* What to do *
Please restate, exactly as written, the lines running from the beginning of the material through the line that has "orphaned settlements are" in it.

----------

(* ===== verification/CacheSpec.v ===== *)
(** * An abstract specification of the resource cache, and its refinement

    Module [CacheSpec] states what the spec (§4.1, §9) promises of
    [createResource] as a per-key status: absent, loading on one promise,
    or loaded with a value.  A read answers a loaded key, re-throws the
    promise of a loading key and starts loading an absent one; a flush
    makes every key absent; a settlement loads the key whose current fetch
    it is, and a settlement that is not current ("orphaned") changes
    nothing.  [abs] reads the status of each key off the two global maps
    of [CreateResource.World].  The refinement theorem shows that every
    run of the implementation in which no settlement is orphaned is
    matched step by step by the specification, outcomes included; the
    orphaned settlements are exactly where the two part ways
    ([Resource.flush_stale_fulfil]). *)

From S2P Require Import Prelude Resource.

Module CacheSpec.
Import CreateResource.

(** The status of one key. *)
Inductive status (A : Type) :=
| Loading (p : promise)
| Loaded (v : A).
Arguments Loading {A} p.
Arguments Loaded {A} v.

(** The abstract state: the status of the keys that are not absent, and
    the allocator of promises. *)
Record AState (Val A : Type) `{Countable Val} := mkA {
  st : gmap Val (status A);
  anext : promise
}.
Arguments mkA {Val A _ _} st anext.
Arguments st {Val A _ _} a.
Arguments anext {Val A _ _} a.

Section Spec.
Context {Val : Type} `{Countable Val} {A : Type}.
Context (getKey : Val -> Val).

Abbreviation AState := (AState Val A).

Definition aread (o : Val) (a : AState) : AState * outcome A :=
  let k := getKey o in
  match st a !! k with
  | Some (Loaded v) => (a, Ready v)
  | Some (Loading p) => (a, Suspend p)
  | None => (mkA (<[k:=Loading (anext a)]> (st a)) (S (anext a)), Suspend (anext a))
  end.

Definition aflush (a : AState) : AState := mkA ∅ (anext a).

(** A settlement of [p] loads the keys whose current fetch is [p]. *)
Definition asettle (p : promise) (v : A) (a : AState) : AState :=
  mkA ((fun s => match s with Loading q => if decide (q = p) then Loaded v else s | _ => s end)
         <$> st a) (anext a).

Definition arefetch (k : Val) (a : AState) : AState * outcome unit :=
  let a1 := mkA (match st a !! k with Some (Loaded _) => delete k (st a) | _ => st a end) (anext a) in
  match aread k a1 with
  | (a2, Ready _) => (a2, Ready tt)
  | (a2, Suspend p) => (a2, Suspend p)
  end.

(** The specification's step: a rejection changes nothing (the key stays
    loading, as the spec's §7 records). *)
Definition astep (e : event Val A) (a : AState) : AState :=
  match e with
  | EvRead o => fst (aread o a)
  | EvFlush => aflush a
  | EvRefetch k => fst (arefetch k a)
  | EvFulfil p v => asettle p v a
  | EvReject _ => a
  end.

Fixpoint arun (es : list (event Val A)) (a : AState) : AState :=
  match es with
  | [] => a
  | e :: es' => arun es' (astep e a)
  end.

(** The status of each key in a world of the implementation. *)
Definition abs (w : World Val A) : AState :=
  mkA ((Loaded <$> cache w) ∪ (Loading <$> pending w)) (next_promise w).

(** A settlement is current when its fetch is in flight and still the
    pending one of its key (a promise settles once). *)
Definition current (p : promise) (w : World Val A) : Prop :=
  exists j, jobs w !! p = Some j /\ pending w !! job_key j = Some p.

(** The runs in which every settlement is current when it happens. *)
Fixpoint no_orphan (es : list (event Val A)) (w : World Val A) : Prop :=
  match es with
  | [] => True
  | EvFulfil p v :: es' => current p w /\ no_orphan es' (fulfil p v w)
  | e :: es' => no_orphan es' (step getKey e w)
  end.

(** ** Lemmas *)

Lemma abs_lookup w k :
  wf w ->
  st (abs w) !! k =
    match cache w !! k with
    | Some v => Some (Loaded v)
    | None => Loading <$> pending w !! k
    end.
Proof.
  rewrite wf_spec. intros (H1 & _). simpl. rewrite lookup_union, !lookup_fmap.
  destruct (cache w !! k) eqn:Ec; simpl.
  - by rewrite (H1 _ _ Ec).
  - by destruct (pending w !! k).
Qed.

Lemma read_refines o w :
  wf w -> abs (fst (read getKey o w)) = fst (aread o (abs w)) /\
          snd (read getKey o w) = snd (aread o (abs w)).
Proof.
  intros Hw. unfold aread. rewrite (abs_lookup w _ Hw).
  destruct (cache w !! getKey o) eqn:Ec.
  - by rewrite (read_hit _ _ _ _ Ec).
  - destruct (pending w !! getKey o) as [p|] eqn:Ep; simpl.
    + by rewrite (read_pending _ _ _ _ Ec Ep).
    + rewrite (read_miss _ _ _ Ec Ep). simpl. split; [|done].
      unfold abs. simpl. f_equal. rewrite fmap_insert.
      apply map_eq. intros k. rewrite !lookup_union, lookup_insert, lookup_insert.
      rewrite !lookup_fmap. case_decide; subst.
      * rewrite Ec. reflexivity.
      * by rewrite lookup_union, !lookup_fmap.
Qed.

Lemma flush_refines w : abs (flush w) = aflush (abs w).
Proof. unfold abs, aflush. simpl. f_equal. Qed.

Lemma fulfil_refines p v w :
  wf w -> current p w -> abs (fulfil p v w) = asettle p v (abs w).
Proof.
  intros Hw (j & Ej & Hc). rewrite wf_spec in Hw.
  destruct Hw as (H1 & H2 & H3 & H4). unfold fulfil. rewrite Ej.
  unfold abs, asettle. simpl. f_equal.
  apply map_eq. intros k. rewrite lookup_fmap, !lookup_union, !lookup_fmap.
  rewrite lookup_insert, lookup_delete. case_decide; subst.
  - rewrite Hc. destruct (cache w !! job_key j) eqn:Ec; [by rewrite (H1 _ _ Ec) in Hc|].
    simpl. by rewrite decide_True.
  - destruct (cache w !! k) eqn:Ec; simpl.
    + by rewrite (H1 _ _ Ec).
    + destruct (pending w !! k) as [q|] eqn:Ep; simpl; [|done].
      rewrite decide_False; [done|]. intros ->. by apply H0, (H4 _ _ _ Ep Ej).
Qed.

Lemma reject_refines p w : abs (reject p w) = abs w.
Proof. unfold reject. by destruct (jobs w !! p). Qed.

Lemma cache_delete_refines k w :
  wf w ->
  abs (cache_delete k w) =
    mkA (match st (abs w) !! k with Some (Loaded _) => delete k (st (abs w)) | _ => st (abs w) end)
      (anext (abs w)).
Proof.
  intros Hw. rewrite (abs_lookup w k Hw). pose proof Hw as Hw'.
  rewrite wf_spec in Hw'. destruct Hw' as (H1 & _).
  unfold abs, cache_delete. simpl. destruct (cache w !! k) eqn:Ec; simpl.
  - f_equal. rewrite fmap_delete, delete_union. f_equal.
    symmetry. apply delete_id. by rewrite lookup_fmap, (H1 _ _ Ec).
  - assert (Hd : delete k (cache w) = cache w) by (by apply delete_id).
    rewrite Hd. by destruct (pending w !! k).
Qed.

Lemma refetch_refines k w :
  wf w -> abs (fst (refetch getKey k w)) = fst (arefetch k (abs w)) /\
          snd (refetch getKey k w) = snd (arefetch k (abs w)).
Proof.
  intros Hw. rewrite refetch_read. unfold arefetch.
  rewrite <- (cache_delete_refines k w Hw).
  destruct (read_refines k (cache_delete k w) (cache_delete_wf k w Hw)) as [E1 E2].
  destruct (read getKey k (cache_delete k w)) as [w1 r1].
  destruct (aread k (abs (cache_delete k w))) as [a1 s1]. simpl in *.
  subst. destruct s1; simpl; auto.
Qed.

Lemma step_refines e w :
  wf w -> (forall p v, e = EvFulfil p v -> current p w) ->
  abs (step getKey e w) = astep e (abs w).
Proof.
  intros Hw He. destruct e as [o| |k|p v|p]; simpl.
  - apply read_refines, Hw.
  - apply flush_refines.
  - apply refetch_refines, Hw.
  - by apply fulfil_refines, (He p v).
  - apply reject_refines.
Qed.

(** C8: Refinement: along every run of the implementation in
    which each settlement is that of the current fetch of its key, the
    status of every key read off the two global maps evolves as the
    specification's, and every read then answers as the specification
    does. *)
Theorem run_refines es w :
  wf w -> no_orphan es w ->
  abs (run getKey es w) = arun es (abs w) /\
  forall o, snd (read getKey o (run getKey es w)) = snd (aread o (arun es (abs w))).
Proof.
  revert w. induction es as [|e es IH]; intros w Hw Hn.
  - split; [done|]. intros o. apply read_refines, Hw.
  - assert (Hs : abs (step getKey e w) = astep e (abs w) /\ no_orphan es (step getKey e w)).
    { destruct e as [o| |k|p v|p]; simpl in Hn.
      4: { destruct Hn as [Hc Hn]. split; [|done]. apply step_refines; [done|].
           by intros ? ? [= <- <-]. }
      all: split; [apply step_refines; [done|discriminate]|done]. }
    destruct Hs as [Hs Hn']. simpl. rewrite <- Hs.
    apply IH; [by apply step_wf|done].
Qed.
End Spec.

(** ** Witness *)

Lemma run_refines_witness :
  let es : list (event nat nat) :=
    [EvRead 1; EvRead 1; EvFulfil 0 5; EvRead 1; EvFlush; EvRead 1; EvRefetch 2] in
  abs (run getKey_default es init) = arun getKey_default es (abs init) /\
  forall o, snd (read getKey_default o (run getKey_default es init)) =
            snd (aread getKey_default o (arun getKey_default es (abs init))).
Proof.
  apply run_refines; [by_decide|].
  simpl. split; [|exact I]. exists (Job 1 1). split; reflexivity.
Defined.

End CacheSpec.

----------

* Output of the task *
(* ===== verification/CacheSpec.v ===== *)
(** * An abstract specification of the resource cache, and its refinement

    Module [CacheSpec] states what the spec (§4.1, §9) promises of
    [createResource] as a per-key status: absent, loading on one promise,
    or loaded with a value.  A read answers a loaded key, re-throws the
    promise of a loading key and starts loading an absent one; a flush
    makes every key absent; a settlement loads the key whose current fetch
    it is, and a settlement that is not current ("orphaned") changes
    nothing.  [abs] reads the status of each key off the two global maps
    of [CreateResource.World].  The refinement theorem shows that every
    run of the implementation in which no settlement is orphaned is
    matched step by step by the specification, outcomes included; the
    orphaned settlements are exactly where the two part ways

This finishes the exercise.